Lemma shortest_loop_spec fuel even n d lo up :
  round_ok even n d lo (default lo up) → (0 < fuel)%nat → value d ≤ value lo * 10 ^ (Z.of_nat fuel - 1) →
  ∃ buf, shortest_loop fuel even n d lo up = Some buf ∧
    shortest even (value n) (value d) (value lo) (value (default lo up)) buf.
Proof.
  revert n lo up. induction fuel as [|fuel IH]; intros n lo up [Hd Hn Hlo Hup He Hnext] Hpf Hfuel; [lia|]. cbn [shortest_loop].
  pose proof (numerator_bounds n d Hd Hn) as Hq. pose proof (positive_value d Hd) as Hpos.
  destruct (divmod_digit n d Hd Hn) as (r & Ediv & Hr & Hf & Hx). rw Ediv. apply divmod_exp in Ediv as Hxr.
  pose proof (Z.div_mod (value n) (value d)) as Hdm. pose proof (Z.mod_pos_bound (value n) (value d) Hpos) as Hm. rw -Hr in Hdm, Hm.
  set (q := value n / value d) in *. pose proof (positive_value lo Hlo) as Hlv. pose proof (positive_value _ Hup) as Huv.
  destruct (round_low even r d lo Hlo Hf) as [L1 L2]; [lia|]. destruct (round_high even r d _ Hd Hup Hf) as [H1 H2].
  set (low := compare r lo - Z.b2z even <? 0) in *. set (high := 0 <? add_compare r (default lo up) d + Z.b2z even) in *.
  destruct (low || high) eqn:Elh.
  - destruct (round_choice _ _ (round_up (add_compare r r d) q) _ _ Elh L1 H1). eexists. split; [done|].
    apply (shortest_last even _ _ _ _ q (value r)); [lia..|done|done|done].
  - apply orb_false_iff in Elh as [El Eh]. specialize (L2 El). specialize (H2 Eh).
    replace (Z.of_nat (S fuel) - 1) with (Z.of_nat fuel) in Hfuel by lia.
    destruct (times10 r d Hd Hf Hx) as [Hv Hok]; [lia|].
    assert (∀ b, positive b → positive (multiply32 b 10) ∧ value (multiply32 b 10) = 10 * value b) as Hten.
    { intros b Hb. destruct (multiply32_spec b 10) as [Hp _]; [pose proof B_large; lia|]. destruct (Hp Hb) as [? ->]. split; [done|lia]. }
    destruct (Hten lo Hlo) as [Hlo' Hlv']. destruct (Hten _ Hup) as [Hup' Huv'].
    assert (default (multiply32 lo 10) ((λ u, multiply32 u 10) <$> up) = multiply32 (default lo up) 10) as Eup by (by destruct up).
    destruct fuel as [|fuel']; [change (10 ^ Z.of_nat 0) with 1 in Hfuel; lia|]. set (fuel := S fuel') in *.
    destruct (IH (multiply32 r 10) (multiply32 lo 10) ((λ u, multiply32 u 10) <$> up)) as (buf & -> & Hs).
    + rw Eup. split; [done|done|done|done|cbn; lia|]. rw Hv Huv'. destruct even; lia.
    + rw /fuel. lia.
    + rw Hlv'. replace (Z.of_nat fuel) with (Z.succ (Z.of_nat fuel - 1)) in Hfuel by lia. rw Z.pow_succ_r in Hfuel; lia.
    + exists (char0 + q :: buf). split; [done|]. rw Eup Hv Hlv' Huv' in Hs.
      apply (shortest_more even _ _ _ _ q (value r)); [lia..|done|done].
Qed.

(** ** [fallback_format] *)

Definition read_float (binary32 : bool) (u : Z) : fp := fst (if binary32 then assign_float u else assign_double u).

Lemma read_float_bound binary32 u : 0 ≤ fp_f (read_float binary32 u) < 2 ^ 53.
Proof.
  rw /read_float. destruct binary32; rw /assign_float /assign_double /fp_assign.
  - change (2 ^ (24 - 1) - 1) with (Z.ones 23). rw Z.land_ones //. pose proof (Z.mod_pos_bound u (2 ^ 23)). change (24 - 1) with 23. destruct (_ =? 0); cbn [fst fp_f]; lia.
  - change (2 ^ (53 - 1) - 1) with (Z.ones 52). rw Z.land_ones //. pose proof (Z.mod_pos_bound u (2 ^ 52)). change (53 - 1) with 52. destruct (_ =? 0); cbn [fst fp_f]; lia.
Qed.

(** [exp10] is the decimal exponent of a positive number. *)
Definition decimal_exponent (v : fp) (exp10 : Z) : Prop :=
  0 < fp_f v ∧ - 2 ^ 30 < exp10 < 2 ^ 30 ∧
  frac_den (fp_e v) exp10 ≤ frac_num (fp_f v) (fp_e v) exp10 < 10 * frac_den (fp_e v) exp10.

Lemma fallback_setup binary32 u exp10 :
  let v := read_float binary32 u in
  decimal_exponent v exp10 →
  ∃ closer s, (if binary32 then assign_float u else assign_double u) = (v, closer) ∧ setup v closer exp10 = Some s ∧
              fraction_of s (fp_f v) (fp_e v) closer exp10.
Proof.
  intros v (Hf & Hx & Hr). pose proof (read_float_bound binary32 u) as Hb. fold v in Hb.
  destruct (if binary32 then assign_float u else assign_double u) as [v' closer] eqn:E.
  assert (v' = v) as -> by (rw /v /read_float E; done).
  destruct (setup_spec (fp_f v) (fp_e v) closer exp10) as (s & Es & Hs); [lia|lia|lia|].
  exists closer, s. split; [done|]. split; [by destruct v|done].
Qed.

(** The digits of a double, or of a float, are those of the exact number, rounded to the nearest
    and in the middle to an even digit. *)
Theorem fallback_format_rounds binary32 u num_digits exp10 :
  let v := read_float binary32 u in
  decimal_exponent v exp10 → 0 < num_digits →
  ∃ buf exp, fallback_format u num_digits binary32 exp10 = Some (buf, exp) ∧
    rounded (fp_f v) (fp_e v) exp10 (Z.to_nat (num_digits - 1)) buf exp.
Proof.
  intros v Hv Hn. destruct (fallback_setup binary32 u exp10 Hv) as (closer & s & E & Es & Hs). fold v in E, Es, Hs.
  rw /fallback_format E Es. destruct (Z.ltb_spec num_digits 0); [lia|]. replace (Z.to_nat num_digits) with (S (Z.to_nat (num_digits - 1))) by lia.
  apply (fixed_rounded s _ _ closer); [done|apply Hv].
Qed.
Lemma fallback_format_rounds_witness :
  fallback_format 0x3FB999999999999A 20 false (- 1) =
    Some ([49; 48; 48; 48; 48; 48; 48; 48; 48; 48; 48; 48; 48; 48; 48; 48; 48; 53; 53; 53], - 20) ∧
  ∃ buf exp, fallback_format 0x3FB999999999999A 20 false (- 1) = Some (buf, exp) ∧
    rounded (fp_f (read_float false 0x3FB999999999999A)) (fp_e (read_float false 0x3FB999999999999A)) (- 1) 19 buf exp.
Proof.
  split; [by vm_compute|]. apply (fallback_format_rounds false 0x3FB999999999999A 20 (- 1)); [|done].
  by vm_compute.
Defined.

> [Work instruction]:
In full and word for word, output the material.

> [Solution to this task]:
Lemma shortest_loop_spec fuel even n d lo up :
  round_ok even n d lo (default lo up) → (0 < fuel)%nat → value d ≤ value lo * 10 ^ (Z.of_nat fuel - 1) →
  ∃ buf, shortest_loop fuel even n d lo up = Some buf ∧
    shortest even (value n) (value d) (value lo) (value (default lo up)) buf.
Proof.
  revert n lo up. induction fuel as [|fuel IH]; intros n lo up [Hd Hn Hlo Hup He Hnext] Hpf Hfuel; [lia|]. cbn [shortest_loop].
  pose proof (numerator_bounds n d Hd Hn) as Hq. pose proof (positive_value d Hd) as Hpos.
  destruct (divmod_digit n d Hd Hn) as (r & Ediv & Hr & Hf & Hx). rw Ediv. apply divmod_exp in Ediv as Hxr.
  pose proof (Z.div_mod (value n) (value d)) as Hdm. pose proof (Z.mod_pos_bound (value n) (value d) Hpos) as Hm. rw -Hr in Hdm, Hm.
  set (q := value n / value d) in *. pose proof (positive_value lo Hlo) as Hlv. pose proof (positive_value _ Hup) as Huv.
  destruct (round_low even r d lo Hlo Hf) as [L1 L2]; [lia|]. destruct (round_high even r d _ Hd Hup Hf) as [H1 H2].
  set (low := compare r lo - Z.b2z even <? 0) in *. set (high := 0 <? add_compare r (default lo up) d + Z.b2z even) in *.
  destruct (low || high) eqn:Elh.
  - destruct (round_choice _ _ (round_up (add_compare r r d) q) _ _ Elh L1 H1). eexists. split; [done|].
    apply (shortest_last even _ _ _ _ q (value r)); [lia..|done|done|done].
  - apply orb_false_iff in Elh as [El Eh]. specialize (L2 El). specialize (H2 Eh).
    replace (Z.of_nat (S fuel) - 1) with (Z.of_nat fuel) in Hfuel by lia.
    destruct (times10 r d Hd Hf Hx) as [Hv Hok]; [lia|].
    assert (∀ b, positive b → positive (multiply32 b 10) ∧ value (multiply32 b 10) = 10 * value b) as Hten.
    { intros b Hb. destruct (multiply32_spec b 10) as [Hp _]; [pose proof B_large; lia|]. destruct (Hp Hb) as [? ->]. split; [done|lia]. }
    destruct (Hten lo Hlo) as [Hlo' Hlv']. destruct (Hten _ Hup) as [Hup' Huv'].
    assert (default (multiply32 lo 10) ((λ u, multiply32 u 10) <$> up) = multiply32 (default lo up) 10) as Eup by (by destruct up).
    destruct fuel as [|fuel']; [change (10 ^ Z.of_nat 0) with 1 in Hfuel; lia|]. set (fuel := S fuel') in *.
    destruct (IH (multiply32 r 10) (multiply32 lo 10) ((λ u, multiply32 u 10) <$> up)) as (buf & -> & Hs).
    + rw Eup. split; [done|done|done|done|cbn; lia|]. rw Hv Huv'. destruct even; lia.
    + rw /fuel. lia.
    + rw Hlv'. replace (Z.of_nat fuel) with (Z.succ (Z.of_nat fuel - 1)) in Hfuel by lia. rw Z.pow_succ_r in Hfuel; lia.
    + exists (char0 + q :: buf). split; [done|]. rw Eup Hv Hlv' Huv' in Hs.
      apply (shortest_more even _ _ _ _ q (value r)); [lia..|done|done].
Qed.

(** ** [fallback_format] *)

Definition read_float (binary32 : bool) (u : Z) : fp := fst (if binary32 then assign_float u else assign_double u).

Lemma read_float_bound binary32 u : 0 ≤ fp_f (read_float binary32 u) < 2 ^ 53.
Proof.
  rw /read_float. destruct binary32; rw /assign_float /assign_double /fp_assign.
  - change (2 ^ (24 - 1) - 1) with (Z.ones 23). rw Z.land_ones //. pose proof (Z.mod_pos_bound u (2 ^ 23)). change (24 - 1) with 23. destruct (_ =? 0); cbn [fst fp_f]; lia.
  - change (2 ^ (53 - 1) - 1) with (Z.ones 52). rw Z.land_ones //. pose proof (Z.mod_pos_bound u (2 ^ 52)). change (53 - 1) with 52. destruct (_ =? 0); cbn [fst fp_f]; lia.
Qed.

(** [exp10] is the decimal exponent of a positive number. *)
Definition decimal_exponent (v : fp) (exp10 : Z) : Prop :=
  0 < fp_f v ∧ - 2 ^ 30 < exp10 < 2 ^ 30 ∧
  frac_den (fp_e v) exp10 ≤ frac_num (fp_f v) (fp_e v) exp10 < 10 * frac_den (fp_e v) exp10.

Lemma fallback_setup binary32 u exp10 :
  let v := read_float binary32 u in
  decimal_exponent v exp10 →
  ∃ closer s, (if binary32 then assign_float u else assign_double u) = (v, closer) ∧ setup v closer exp10 = Some s ∧
              fraction_of s (fp_f v) (fp_e v) closer exp10.
Proof.
  intros v (Hf & Hx & Hr). pose proof (read_float_bound binary32 u) as Hb. fold v in Hb.
  destruct (if binary32 then assign_float u else assign_double u) as [v' closer] eqn:E.
  assert (v' = v) as -> by (rw /v /read_float E; done).
  destruct (setup_spec (fp_f v) (fp_e v) closer exp10) as (s & Es & Hs); [lia|lia|lia|].
  exists closer, s. split; [done|]. split; [by destruct v|done].
Qed.

(** The digits of a double, or of a float, are those of the exact number, rounded to the nearest
    and in the middle to an even digit. *)
Theorem fallback_format_rounds binary32 u num_digits exp10 :
  let v := read_float binary32 u in
  decimal_exponent v exp10 → 0 < num_digits →
  ∃ buf exp, fallback_format u num_digits binary32 exp10 = Some (buf, exp) ∧
    rounded (fp_f v) (fp_e v) exp10 (Z.to_nat (num_digits - 1)) buf exp.
Proof.
  intros v Hv Hn. destruct (fallback_setup binary32 u exp10 Hv) as (closer & s & E & Es & Hs). fold v in E, Es, Hs.
  rw /fallback_format E Es. destruct (Z.ltb_spec num_digits 0); [lia|]. replace (Z.to_nat num_digits) with (S (Z.to_nat (num_digits - 1))) by lia.
  apply (fixed_rounded s _ _ closer); [done|apply Hv].
Qed.
Lemma fallback_format_rounds_witness :
  fallback_format 0x3FB999999999999A 20 false (- 1) =
    Some ([49; 48; 48; 48; 48; 48; 48; 48; 48; 48; 48; 48; 48; 48; 48; 48; 48; 53; 53; 53], - 20) ∧
  ∃ buf exp, fallback_format 0x3FB999999999999A 20 false (- 1) = Some (buf, exp) ∧
    rounded (fp_f (read_float false 0x3FB999999999999A)) (fp_e (read_float false 0x3FB999999999999A)) (- 1) 19 buf exp.
Proof.
  split; [by vm_compute|]. apply (fallback_format_rounds false 0x3FB999999999999A 20 (- 1)); [|done].
  by vm_compute.
Defined.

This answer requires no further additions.